What the task asks: Look below for the line holding "NegInf, _ => true" and the line holding "b then b else a". Transcribe exactly those lines and all lines between them, nothing more.
━━━━━━
(** * WEB_TESLA_ITSE: the frontend's API client and application controller

    A shallow embedding of [frontend/js/api.js] (class [ApiService]) and
    [frontend/js/app.js] (class [App]), with the properties of the
    specification stated and proved over it.

    Layout:
    - [Js]      : the JavaScript values the code handles (strings as UTF-16
                  code units, numbers, JSON values, thrown errors) and the
                  platform operations it calls ([trim], [||], [Math.min],
                  template literals, [RegExp.prototype.test], HTML
                  serialisation of a text node);
    - [Dom]     : the part of the page the controller reads and writes;
    - [Net]     : requests and responses;
    - [Async]   : [async] functions as resumptions over the network;
    - [Api]     : [ApiService];
    - [App]     : the controller;
    - the theorems. *)

From Stdlib Require Import List ZArith NArith Bool Lia String Ascii.
From Stdlib Require Import QArith Qcanon Qround Qabs.
From Stdlib Require Import Numbers.DecimalString.
Import ListNotations.

Close Scope Qc_scope.
Close Scope Q_scope.

Set Implicit Arguments.
Set Warnings "-register-all".

(* ================================================================== *)
(** * JavaScript values *)
(* ================================================================== *)

Module Js.

(** ** Strings

    A JavaScript string is a sequence of UTF-16 code units.  Every
    character the code tests for (white space, [@], [.], [&], [<], [>]) is
    in the Basic Multilingual Plane, so one code unit each. *)

Definition code_unit := N.
Definition jsstring := list code_unit.

Fixpoint bytes_of (s : string) : list N :=
  match s with
  | EmptyString => []
  | String a r => N_of_ascii a :: bytes_of r
  end.

(** Source literals are written here as UTF-8 text; [utf16] decodes one,
    two and three byte sequences (the whole BMP) into code units. *)
Fixpoint utf16 (bs : list N) : jsstring :=
  match bs with
  | [] => []
  | b1 :: r1 =>
      if (b1 <? 128)%N then b1 :: utf16 r1
      else if (b1 <? 224)%N then
        match r1 with
        | b2 :: r2 => ((b1 - 192) * 64 + (b2 - 128))%N :: utf16 r2
        | [] => []
        end
      else
        match r1 with
        | b2 :: b3 :: r3 =>
            ((b1 - 224) * 4096 + (b2 - 128) * 64 + (b3 - 128))%N :: utf16 r3
        | _ => []
        end
  end.

Definition js (s : string) : jsstring := utf16 (bytes_of s).

Definition jsstring_eqb (a b : jsstring) : bool :=
  if list_eq_dec N.eq_dec a b then true else false.

(** [WhiteSpace] and [LineTerminator] of ECMA-262: what
    [String.prototype.trim] strips and what [\s] matches. *)
Definition is_space (c : code_unit) : bool :=
  ((9 <=? c) && (c <=? 13) || (c =? 32) || (c =? 160) || (c =? 5760)
   || (8192 <=? c) && (c <=? 8202) || (c =? 8232) || (c =? 8233)
   || (c =? 8239) || (c =? 8287) || (c =? 12288) || (c =? 65279))%N.

Fixpoint trimStart (s : jsstring) : jsstring :=
  match s with
  | c :: r => if is_space c then trimStart r else s
  | [] => []
  end.

Definition trimEnd (s : jsstring) : jsstring := rev (trimStart (rev s)).

Definition trim (s : jsstring) : jsstring := trimEnd (trimStart s).

(** [String.prototype.toUpperCase], exact on ASCII; the controller only
    upper-cases the notification types, which are ASCII literals. *)
Definition toUpperCase (s : jsstring) : jsstring :=
  map (fun c => if ((97 <=? c) && (c <=? 122))%N then (c - 32)%N else c) s.


(** ** Numbers

    A JavaScript number is an IEEE double: [NaN], one of the two
    infinities, or a finite value, held here as the rational it is
    ([Fin q]).  Every finite double is a rational; the rationals that are
    not doubles are values no program produces.  The two zeros are one
    [Fin 0]: truthiness, printing and comparison with a non-zero number,
    which is all the code does with a number, do not tell them apart.
    The code does no arithmetic on numbers: it compares them, tests them
    for truthiness and prints them, and the platform reads them from
    strings. *)

Inductive number :=
| NaN
| PosInf
| NegInf
| Fin (q : Qc).

(** The double of value [x], for an [x] that is one. *)
Definition double (x : Q) : Qc := Q2Qc (Qred x).

(** The number of integral value [z]: the numeric literals of the code. *)
Definition int (z : Z) : number := Fin (double (inject_Z z)).

Definition Qc_ltb (a b : Qc) : bool :=
  match (a ?= b)%Qc with
  | Lt => true
  | _ => false
  end.

(** [a < b] on numbers; false as soon as one side is [NaN]. *)
Definition num_ltb (a b : number) : bool :=
  match a, b with
  | NaN, _ | _, NaN => false
  | _, NegInf => false
  | NegInf, _ => true
  | PosInf, _ => false
  | _, PosInf => true
  | Fin x, Fin y => Qc_ltb x y
  end.

(** [Math.min(a, b)] and [Math.max(a, b)] on two numbers. *)
Definition Math_min (a b : number) : number :=
  match a, b with
  | NaN, _ | _, NaN => NaN
  | _, _ => if num_ltb b a then b else a
  end.

Definition Math_max (a b : number) : number :=
  match a, b with
  | NaN, _ | _, NaN => NaN
  | _, _ => if num_ltb a b then b else a
  end.

(** [ToBoolean] on a number: [0] and [NaN] are falsy. *)
Definition num_truthy (n : number) : bool :=
  match n with
  | NaN => false
  | Fin q => negb (Qeq_bool q 0)
  | _ => true
  end.

(** *** The binary64 format

    [base ^ e] for any integer [e]; the exponent of the power of two at or
    below a positive [v]; the exponent of the spacing of the doubles
    around [v] (52 fraction bits, least exponent -1074). *)

Definition pow_Q (base e : Z) : Q :=
  if (0 <=? e)%Z then inject_Z (base ^ e) else 1 # Z.to_pos (base ^ (- e)).

Definition Qlt_bool (a b : Q) : bool := negb (Qle_bool b a).

Definition binary_exponent (v : Q) : Z :=
  let e0 := (Z.log2 (Qnum v) - Z.log2 (Zpos (Qden v)))%Z in
  if Qle_bool (pow_Q 2 e0) v then e0 else (e0 - 1)%Z.

Definition quantum_exponent (v : Q) : Z :=
  Z.max (binary_exponent v - 52) (-1074).

(** Rounding to the nearest integer, ties to even. *)
Definition round_half_even (x : Q) : Z :=
  let f := Qfloor x in
  match ((x - inject_Z f) ?= 1 # 2)%Q with
  | Lt => f
  | Gt => (f + 1)%Z
  | Eq => if Z.even f then f else (f + 1)%Z
  end.

(** The Number value for a mathematical value: the nearest double, ties
    to the even significand, the infinities beyond the largest double. *)
Definition RoundToDouble (x : Q) : number :=
  if Qeq_bool x 0 then Fin (double 0)
  else
    let v := Qabs x in
    let qe := quantum_exponent v in
    let r := (inject_Z (round_half_even (v / pow_Q 2 qe)) * pow_Q 2 qe)%Q in
    if Qle_bool (pow_Q 2 1024) r then (if Qle_bool 0 x then PosInf else NegInf)
    else Fin (double (if Qle_bool 0 x then r else - r)).

(** *** [Number::toString]

    For a finite non-zero double [v]: the digits [s] and the exponent [n]
    with [s * 10^(n - k)] reading back as [v] ([k] the number of digits of
    [s]), [k] as small as possible and, among those, [s * 10^(n - k)] as
    close to [v] as possible; then plain decimal notation when
    [-6 < n <= 21] and exponent notation otherwise. *)

Fixpoint decimal_exponent_down (fuel : nat) (v : Q) (e : Z) : Z :=
  match fuel with
  | O => e
  | S f => if Qle_bool (pow_Q 10 e) v then e else decimal_exponent_down f v (e - 1)
  end.

Fixpoint decimal_exponent_up (fuel : nat) (v : Q) (e : Z) : Z :=
  match fuel with
  | O => e
  | S f => if Qle_bool (pow_Q 10 (e + 1)) v then decimal_exponent_up f v (e + 1) else e
  end.

(** The [e] with [10^e <= v < 10^(e+1)], found from the binary exponent. *)
Definition decimal_exponent (v : Q) : Z :=
  let est := (binary_exponent v * 30103 / 100000)%Z in
  decimal_exponent_up 3 v (decimal_exponent_down 3 v est).

Definition Qdistance (a b : Q) : Q := if Qle_bool a b then (b - a)%Q else (a - b)%Q.

(** The shortest digits: [(s, p)] with [s * 10^p] inside the interval
    [lo .. hi] of the reals that round to [v], trying [k] digits, then
    [k + 1], up to 17, which always suffice. *)
Fixpoint shortest_digits (fuel : nat) (k : Z) (v lo hi : Q) (inclusive : bool) (n0 : Z)
  : Z * Z :=
  let p := (n0 - k)%Z in
  let s_lo := Qfloor (Qred (v / pow_Q 10 p)) in
  let s_hi := (s_lo + 1)%Z in
  let c_lo := (inject_Z s_lo * pow_Q 10 p)%Q in
  let c_hi := (inject_Z s_hi * pow_Q 10 p)%Q in
  let inside c :=
    if inclusive then Qle_bool lo c && Qle_bool c hi
    else Qlt_bool lo c && Qlt_bool c hi in
  match fuel with
  | O => (s_lo, p)
  | S f =>
      match inside c_lo, inside c_hi with
      | true, true =>
          let d_lo := Qdistance v c_lo in
          let d_hi := Qdistance v c_hi in
          if Qlt_bool d_lo d_hi then (s_lo, p)
          else if Qlt_bool d_hi d_lo then (s_hi, p)
          else if Z.even s_lo then (s_lo, p) else (s_hi, p)
      | true, false => (s_lo, p)
      | false, true => (s_hi, p)
      | false, false => shortest_digits f (k + 1) v lo hi inclusive n0
      end
  end.

Fixpoint strip_zeros (fuel : nat) (s p : Z) : Z * Z :=
  match fuel with
  | O => (s, p)
  | S f =>
      if ((s mod 10 =? 0) && negb (s =? 0))%Z then strip_zeros f (s / 10) (p + 1)
      else (s, p)
  end.

Definition digits_of (z : Z) : jsstring := js (NilZero.string_of_int (Z.to_int z)).

Definition zeros (n : Z) : jsstring := repeat 48%N (Z.to_nat n).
━━━━━━
Response to the task:
  | NegInf, _ => true
  | PosInf, _ => false
  | _, PosInf => true
  | Fin x, Fin y => Qc_ltb x y
  end.

(** [Math.min(a, b)] and [Math.max(a, b)] on two numbers. *)
Definition Math_min (a b : number) : number :=
  match a, b with
  | NaN, _ | _, NaN => NaN
  | _, _ => if num_ltb b a then b else a
  end.

Definition Math_max (a b : number) : number :=
  match a, b with
  | NaN, _ | _, NaN => NaN
  | _, _ => if num_ltb a b then b else a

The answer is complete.